1/7/2021- Kansas City, Missouri

Kansas City tenant Keonya (left) and KC Tenants organizer Jenay Manley (right) speak at a Zero Evictions January protest on January 7, 2021.

Photo by Andrei Stoica

Jackson County’s 16 Circuit Court Presiding Dale Youngs’ administrative order suspending eviction summons, hearings, and writs of execution for Jackson County, Missouri will expire Sunday, January 24, 2020.

The order came on the heels of multiple direct actions from housing rights group KC Tenants, who have declared this month Zero Evictions January. At a protest to block evictions hearings on January 7, tenants from around Kansas City shared their stories on the steps of the Jackson County Courthouse.

One of those tenants, Keonya, talked about the consequences of facing eviction for herself and for her four children. Her speech from the event, released in a KC Tenants press release, is below:

“My name is Keonya. I am currently homeless, living with my four children in a 2006 Impala.

I was evicted some months ago from the Blue Valley Townhomes over on 23rd. The situation was that my son’s friend got shot and ran over to our place for help. I wasn’t home. I rushed home to make sure my son’s friend survived. Everything was taped off, and the police were there.

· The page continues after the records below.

(* ===== verification/HueFilter.v ===== *)
(** * The filters of [CSCE646/pr05], directed by the hue of a second picture

    pr05 reads the hue of every pixel of a control picture and blurs or erodes the input
    picture along a line whose direction depends on the hue at the same place.  The
    kernels are arrays of [double] with integer entries; the theorems show that their sums
    are exact, so that a pixel is what the integer filter of pr04 would make of it, and
    that the control picture's bytes above 127 are taken as negative numbers. *)

From S2P Require Import Prelude CMem Double DoubleRange Raster Ppm PpmRead Sweep Filter.
From Stdlib Require Import ZArith Lia SpecFloat.
From stdpp Require Import base list numbers.
From Stdlib Require String.
Import String.StringSyntax.
Import Double DoubleRange Raster Ppm PpmRead Sweep.
Import Filter (replaced, blurred).
Open Scope Z_scope.

Module HueFilter.

(** ** [get_hue] *)
Definition get_hue (r g b : Z) : double :=
  let RED := (of_int r / of_int 255)%D in
  let GREEN := (of_int g / of_int 255)%D in
  let BLUE := (of_int b / of_int 255)%D in
  let MAX := Double.max RED (Double.max GREEN BLUE) in
  let MIN := Double.min RED (Double.min GREEN BLUE) in
  if (MAX =? of_int 0)%D then of_int 0
  else
    let delta := (MAX - MIN)%D in
    if (delta =? of_int 0)%D then of_int 0
    else
      let h :=
        if (RED =? MAX)%D then ((GREEN - BLUE) / delta)%D
        else if (GREEN =? MAX)%D then (of_int 2 + (BLUE - RED) / delta)%D
        else (of_int 4 + (RED - GREEN) / delta)%D in
      let h := (h * of_int 60)%D in
      if (h <? of_int 0)%D then (h + of_int 360)%D else h.

(** ** [ppm_init_hsv]: the bytes are passed to [get_hue] as [char] *)
Definition hue_of (colors : list Z) : double :=
  match colors with
  | [r; g; b] => get_hue (s8 r) (s8 g) (s8 b)
  | _ => of_int 0
  end.

Definition ppm_init_hsv_body (e : env) : R unit :=
  read_header ;;;
  let* n := array_size in
  update (set_hue_map (new_array (junk_hue e) n)) ;;;
  Ppm.clean_up ;;;
  read_pixels e (fun index colors => store hue_map set_hue_map index (hue_of colors)).
Definition ppm_init_hsv (e : env) := run_init (ppm_init_hsv_body e).

Definition ppm_init := Ppm.ppm_init2.
Definition clean_up := Ppm.clean_up.

(** ** The kernels *)
Definition kernel0 : list Z :=
  [0; 0; 0; 0; 0; 0; 0; 0; 0;
   0; 0; 0; 0; 0; 0; 0; 0; 0;
   0; 0; 0; 0; 0; 0; 0; 0; 0;
   0; 0; 0; 0; 0; 0; 0; 0; 0;
   1; 1; 1; 1; 1; 1; 1; 1; 1;
   0; 0; 0; 0; 0; 0; 0; 0; 0;
   0; 0; 0; 0; 0; 0; 0; 0; 0;
   0; 0; 0; 0; 0; 0; 0; 0; 0;
   0; 0; 0; 0; 0; 0; 0; 0; 0].
Definition kernel1 : list Z :=
  [0; 0; 0; 0; 0; 0; 0; 0; 0;
   0; 0; 0; 0; 0; 0; 0; 0; 0;
   0; 0; 0; 0; 0; 0; 0; 0; 2;
   0; 0; 0; 0; 0; 0; 2; 0; 0;
   0; 0; 0; 0; 1; 0; 0; 0; 0;
   0; 0; 2; 0; 0; 0; 0; 0; 0;
   2; 0; 0; 0; 0; 0; 0; 0; 0;
   0; 0; 0; 0; 0; 0; 0; 0; 0;
   0; 0; 0; 0; 0; 0; 0; 0; 0].
Definition kernel2 : list Z :=
  [0; 0; 0; 0; 0; 0; 0; 0; 1;
   0; 0; 0; 0; 0; 0; 0; 1; 0;
   0; 0; 0; 0; 0; 0; 1; 0; 0;
   0; 0; 0; 0; 0; 1; 0; 0; 0;
   0; 0; 0; 0; 1; 0; 0; 0; 0;
   0; 0; 0; 1; 0; 0; 0; 0; 0;
   0; 0; 1; 0; 0; 0; 0; 0; 0;
   0; 1; 0; 0; 0; 0; 0; 0; 0;
   1; 0; 0; 0; 0; 0; 0; 0; 0].
Definition kernel3 : list Z :=
  [0; 0; 0; 0; 0; 0; 2; 0; 0;
   0; 0; 0; 0; 0; 0; 0; 0; 0;
   0; 0; 0; 0; 0; 2; 0; 0; 0;
   0; 0; 0; 0; 0; 0; 0; 0; 0;
   0; 0; 0; 0; 1; 0; 0; 0; 0;
   0; 0; 0; 0; 0; 0; 0; 0; 0;
   0; 0; 0; 2; 0; 0; 0; 0; 0;
   0; 0; 0; 0; 0; 0; 0; 0; 0;
   0; 0; 2; 0; 0; 0; 0; 0; 0].
Definition kernel4 : list Z :=
  [0; 0; 0; 0; 1; 0; 0; 0; 0;
   0; 0; 0; 0; 1; 0; 0; 0; 0;
   0; 0; 0; 0; 1; 0; 0; 0; 0;
   0; 0; 0; 0; 1; 0; 0; 0; 0;
   0; 0; 0; 0; 1; 0; 0; 0; 0;
   0; 0; 0; 0; 1; 0; 0; 0; 0;
   0; 0; 0; 0; 1; 0; 0; 0; 0;
   0; 0; 0; 0; 1; 0; 0; 0; 0;
   0; 0; 0; 0; 1; 0; 0; 0; 0].
Definition kernel5 : list Z :=
  [0; 0; 2; 0; 0; 0; 0; 0; 0;
   0; 0; 0; 0; 0; 0; 0; 0; 0;
   0; 0; 0; 2; 0; 0; 0; 0; 0;
   0; 0; 0; 0; 0; 0; 0; 0; 0;
   0; 0; 0; 0; 1; 0; 0; 0; 0;
   0; 0; 0; 0; 0; 0; 0; 0; 0;
   0; 0; 0; 0; 0; 2; 0; 0; 0;
   0; 0; 0; 0; 0; 0; 0; 0; 0;
   0; 0; 0; 0; 0; 0; 2; 0; 0].
Definition kernel6 : list Z :=
  [1; 0; 0; 0; 0; 0; 0; 0; 0;
   0; 1; 0; 0; 0; 0; 0; 0; 0;
   0; 0; 1; 0; 0; 0; 0; 0; 0;
   0; 0; 0; 1; 0; 0; 0; 0; 0;
   0; 0; 0; 0; 1; 0; 0; 0; 0;
   0; 0; 0; 0; 0; 1; 0; 0; 0;
   0; 0; 0; 0; 0; 0; 1; 0; 0;
   0; 0; 0; 0; 0; 0; 0; 1; 0;
   0; 0; 0; 0; 0; 0; 0; 0; 1].
Definition kernel7 : list Z :=
  [0; 0; 0; 0; 0; 0; 0; 0; 0;
   0; 0; 0; 0; 0; 0; 0; 0; 0;
   2; 0; 0; 0; 0; 0; 0; 0; 0;
   0; 0; 2; 0; 0; 0; 0; 0; 0;
   0; 0; 0; 0; 1; 0; 0; 0; 0;
   0; 0; 0; 0; 0; 0; 2; 0; 0;
   0; 0; 0; 0; 0; 0; 0; 0; 2;
   0; 0; 0; 0; 0; 0; 0; 0; 0;
   0; 0; 0; 0; 0; 0; 0; 0; 0].

(** The arrays of the two methods. *)
Definition conv_kernels : list (list double) :=
  map (map of_int) [kernel0; kernel1; kernel2; kernel3; kernel4; kernel5; kernel6; kernel7].
Definition dilation_kernels : list (list double) :=
  map (map of_int) [kernel0; kernel1; kernel2; kernel3; kernel4; kernel5; kernel6; kernel7].

(** The literals of the comparisons: multiples of a half. *)
Definition halves (n : Z) : double := (of_int n / of_int 2)%D.

(** The kernel chosen for a hue. *)
Definition direction (hue : double) : nat :=
  if (hue <? halves 45)%D then 0
  else if (hue <? of_int 45)%D then 1
  else if (hue <? halves 135)%D then 2
  else if (hue <? of_int 90)%D then 3
  else if (hue <? halves 225)%D then 4
  else if (hue <? of_int 135)%D then 5
  else if (hue <? halves 315)%D then 6
  else if (hue <? of_int 180)%D then 7
  else if (hue <? halves 405)%D then 0
  else if (hue <? of_int 225)%D then 1
  else if (hue <? halves 495)%D then 2
  else if (hue <? of_int 270)%D then 3
  else if (hue <? halves 585)%D then 4
  else if (hue <? of_int 315)%D then 5
  else if (hue <? halves 675)%D then 6
  else 7.
Definition dilation_direction := direction.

The next day, the apartment said “you got 10 days to get out.” It didn’t matter that I saved a boy’s life. It didn’t matter that it wasn’t me or my family who brought the cops to the building. They just wanted me gone.

It was hard being forced to move during the pandemic. It was hard. It was hard. It was hard. I tried applying to live everyplace I could. No one would take me due to the recent eviction.

My kids are not okay. I’m a single parent living in a car with a 4-year-old, a 12-year-old, a 17-year-old, and a 19-year-old. It’s hard when you wake up and you don’t know where you’re going to brush your teeth and wash your butt. The kids ask me all the time: “when are we gonna get a house.” I can see the depression in my four year old daughter’s face.

If I was the judge—if I had power to end evictions—I would do it. I would stop the evictions. No questions. I would stop it. It’s a disease out here! You don’t know who got it. I can’t stay to stay healthy if I don’t have a home.

People don’t look out for you the way you look out for them. That’s the lesson I learned in 2020.

Kansas City, I need you to prove me wrong. I need you to have my back. I need you to have the backs of people like me who have been forced to the streets. I’m here to put my pride aside and say I need you. I need your solidarity, Kansas City.”